We CAN Change The World: The Real Meaning Of Everyday Life (New Democracy Books, 1991).
Stratman draws on his experiences as a parent in the Boston school
busing battle and later as Washington director of the National
PTA, interviews with British coal miners and striking American
meatpackers, and wide ranging research and historical analysis,
to show that fundamental social change is possible. The key to
changing the world he argues, lies in a different view of ordinary
people.
Capitalism and Communism are based on the idea that ordinary people
are merely passive - the victims or beneficiaries of the actions
of elites, in a history driven by economic development. We
CAN Change The World contends that, far from being
passive, most people in their everyday lives strive to create
relations based on equality and commitment to each other. This
everyday struggle, so natural we hardly notice, drives history
and makes change possible.
"Human nature supposedly reflects the historical world which shapes it. Yet in our own world of competition, greed, and conflict, ordinary people everywhere strive in countless small ways and against all odds to form humane, cooperative, and friendly relationships with their fellows. This obvious yet largely unacknowledged fact lies at the heart of David Stratman's comprehensive vision of true democratic revolution.
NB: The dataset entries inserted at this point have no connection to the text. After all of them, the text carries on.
Lemma mapR_ok_iff {A B} (f : A -> result B) (l : list A) :
  (exists ys, mapR f l = Ok ys) <-> (forall x, x ∈ l -> exists y, f x = Ok y).
Proof.
  induction l as [|x l IH]; simpl.
  - split; [intros _ x H; inversion H | eauto].
  - split.
    + intros [ys H] x' Hx'. destruct (f x) as [y|] eqn:E; [|discriminate].
      destruct (mapR f l) as [ys'|] eqn:E'; [|discriminate].
      apply elem_of_cons in Hx' as [->|Hx']; [eauto|].
      apply IH; eauto.
    + intros H. destruct (H x) as [y ->]; [left|].
      destruct (proj2 IH) as [ys ->]; [|eauto].
      intros x' Hx'. apply H. by right.
Qed.

Lemma mapR_raise {A B} (f : A -> result B) (l : list A) (e : exn) :
  mapR f l = Raise e -> exists x, x ∈ l ∧ f x = Raise e.
Proof.
  induction l as [|x l IH]; simpl; [discriminate|].
  destruct (f x) as [y|e'] eqn:E.
  - destruct (mapR f l) as [ys|e''] eqn:E'; [discriminate|].
    intros [= <-]. destruct (IH eq_refl) as [x' [Hx' Hf]].
    exists x'. split; [by right | done].
  - intros [= <-]. exists x. split; [left | done].
Qed.

Section TrackFailures.

Context `{os_path : OsPath}.
Variable log10 : spec_float -> spec_float.

Lemma parse_session_clip_ok (clip : Element) :
  (exists c, parse_session_clip log10 clip = Ok c) <-> (exists c, parse_clip log10 clip = Ok c).
Proof.
  unfold parse_session_clip. destruct (parse_clip log10 clip) as [c|e].
  - cbn [mbind result_bind]. split; eauto.
  - cbn [mbind result_bind]. split; intros [c H]; discriminate.
Qed.

Lemma parse_session_clip_raise (clip : Element) (e : exn) :
  parse_session_clip log10 clip = Raise e -> parse_clip log10 clip = Raise e.
Proof.
  unfold parse_session_clip. destruct (parse_clip log10 clip) as [c|e'];
    cbn [mbind result_bind]; congruence.
Qed.
(** * SpockBot physics helper: [spock/plugins/helpers/physics.py]

    A shallow embedding of [PhysicsCore] and [PhysicsPlugin] and of the
    breadth-first search [PhysicsPlugin.get_mtv], with the properties of the
    design document stated and settled against it.

    Numbers.  Python floats are idealised as exact rationals ([Q]); every
    comparison of the source is the corresponding comparison on [Q].  The
    search of [get_mtv] is also given over binary64 numbers ([Double]), for
    the properties that depend on how a sum is rounded.

    Collaborators.  [spock.vector.Vector3], [spock.mcdata.constants],
    [physics_tools.MTVTest], the world and the block table are not part of
    the helper.  The vector type is modelled from the design document and
    from the way the helper uses it; constants, the collision primitive,
    the slipperiness lookup and [Vector3.norm] are parameters ([Env]). *)

From Stdlib Require Import QArith Qround ZArith List Bool String Lia.
From Corelib Require PrimFloat.
From stdpp Require Import base option list gmap strings.

Import ListNotations.
Local Open Scope Q_scope.

(** ** Three-dimensional vectors *)

Module Vector3.

(** Modelled from the spec: [spock.vector.Vector3] is missing from the
    sources; "3D vector with arithmetic, normalization, squared-distance,
    ordering by magnitude". *)
Record t : Type := new { x : Q; y : Q; z : Q }.

(** [Vector3()] *)
Definition zero : t := new 0 0 0.

(** [a + b] *)
Definition add (a b : t) : t := new (x a + x b) (y a + y b) (z a + z b).

(** [a - b] *)
Definition sub (a b : t) : t := new (x a - x b) (y a - y b) (z a - z b).

(** [a * k] for a scalar [k] *)
Definition mul (a : t) (k : Q) : t := new (x a * k) (y a * k) (z a * k).

(** [a.dist_sq()]: the squared magnitude *)
Definition dist_sq (a : t) : Q := x a * x a + y a * y a + z a * z a.

(** Truth value of a number: [bool(k)], false at zero only. *)
Definition nonzero (k : Q) : bool := negb (Qeq_bool k 0).

(** Modelled from the spec: truth value of a vector, as [apply_accel]
    relies on it ("if intent is non-zero"): false for the zero vector
    only. *)
Definition truthy (a : t) : bool := nonzero (x a) || nonzero (y a) || nonzero (z a).

(** Modelled from the spec: [a < b], "ordering by magnitude". *)
Definition lt (a b : t) : bool := negb (Qle_bool (dist_sq b) (dist_sq a)).

(** [v.y = k] and its siblings, on the value held by the object. *)
Definition set_x (a : t) (k : Q) : t := new k (y a) (z a).
Definition set_y (a : t) (k : Q) : t := new (x a) k (z a).
Definition set_z (a : t) (k : Q) : t := new (x a) (y a) k.

End Vector3.

Abbreviation Vector3 := Vector3.t.

#[global] Instance Vector3_inhabited : Inhabited Vector3 := populate Vector3.zero.

(** Python's [all(xs)] over vectors and [min(xs)] of a non-empty list:
    [min] keeps the first of several least elements, replacing its current
    best only by a strictly smaller item. *)
Definition py_all (xs : list Vector3) : bool := forallb Vector3.truthy xs.

Fixpoint py_min (best : Vector3) (rest : list Vector3) : Vector3 :=
  match rest with
  | [] => best
  | item :: rest' => py_min (if Vector3.lt item best then item else best) rest'
  end.

(** [FP_MAGIC = 1e-4] *)
Definition FP_MAGIC : Q := 1 # 10000.

(** ** Collaborators *)

(** [spock.mcdata.constants], as far as the helper reads it. *)
Record Constants : Type := {
  PHY_BASE_DRG : Q;
  PHY_DRG_MUL : Q;
  PHY_GAV_ACC : Q;
  PHY_JMP_ABS : Q;
  PHY_JMP_ACC : Q;
  PHY_JMP_MUL : Q;
  PHY_SPR_MUL : Q;
  BASE_GND_SLIP : Q
}.

Record BoundingBox : Type := { w : Q; d : Q; h : Q }.

Inductive exn : Type :=
| AttributeError (attr : string)
| ZeroDivisionError.

Record Env : Type := {
  const : Constants;
  (** [self.col.bounding_box] *)
  bounding_box : BoundingBox;
  (** [self.col.check_collision(pos, current_vector)]; the world is only
      read during a tick, so the primitive is a function of its arguments. *)
  check_collision : Vector3 -> Vector3 -> list Vector3;
  (** [mapdata.get_block( *world.get_block(x, y, z)).slipperiness] *)
  block_slipperiness : Z -> Z -> Z -> Q;
  (** [Vector3.norm]; it may raise. *)
  norm : Vector3 -> exn + Vector3
}.

(** ** The search of [get_mtv]

    The loop variables of the first [while] are the deque [q] and
    [transform_vectors]; [pos] and [self.vec] are fixed while it runs. *)

Record frame : Type := Frame { q : list Vector3; transform_vectors : list Vector3 }.

(** [transform_vectors = []; q = collections.deque()] *)
Definition entry : frame := Frame [] [].

(** [while q or not transform_vectors] *)
Definition while_cond (f : frame) : bool :=
  match q f, transform_vectors f with
  | [], _ :: _ => false
  | _, _ => true
  end.

(** [q.popleft() if q else Vector3()] and what is left of the deque. *)
Definition popleft (f : frame) : Vector3 * list Vector3 :=
  match q f with
  | c :: q' => (c, q')
  | [] => (Vector3.zero, [])
  end.

(** [test_vec.dist_sq() <= self.vec.dist_sq() + FP_MAGIC] with
    [test_vec = self.vec + current_vector + vector], in exact arithmetic;
    [Double.within_cap] is the same test in doubles. *)
Definition within_cap (vec current_vector vector : Vector3) : bool :=
  Qle_bool (Vector3.dist_sq (Vector3.add (Vector3.add vec current_vector) vector))
           (Vector3.dist_sq vec + FP_MAGIC).

(** The [for] loop: the candidates appended to [q], in order. *)
Fixpoint appended (vec current_vector : Vector3) (tvs : list Vector3) : list Vector3 :=
  match tvs with
  | [] => []
  | vector :: tvs' =>
      if within_cap vec current_vector vector
      then Vector3.add current_vector vector :: appended vec current_vector tvs'
      else appended vec current_vector tvs'
  end.

Inductive body_result : Type :=
| Next (f : frame)
| Broke (current_vector : Vector3) (q : list Vector3).

Inductive search_exit : Type :=
| Break (current_vector : Vector3) (q : list Vector3)
| Else.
His pioneering work is the best antidote I know to both the self-inflicted despair of the left and the elitist betrayals of democracy, East and West."
--David F. Noble, York University;
Author, Forces of Production
"A profound respect for other human beings animates this book. David Stratman reminds me that ordinary people care more about people than about things - that they are already trying to change the capitalist world. In We CAN Change The World, he invites us to join them.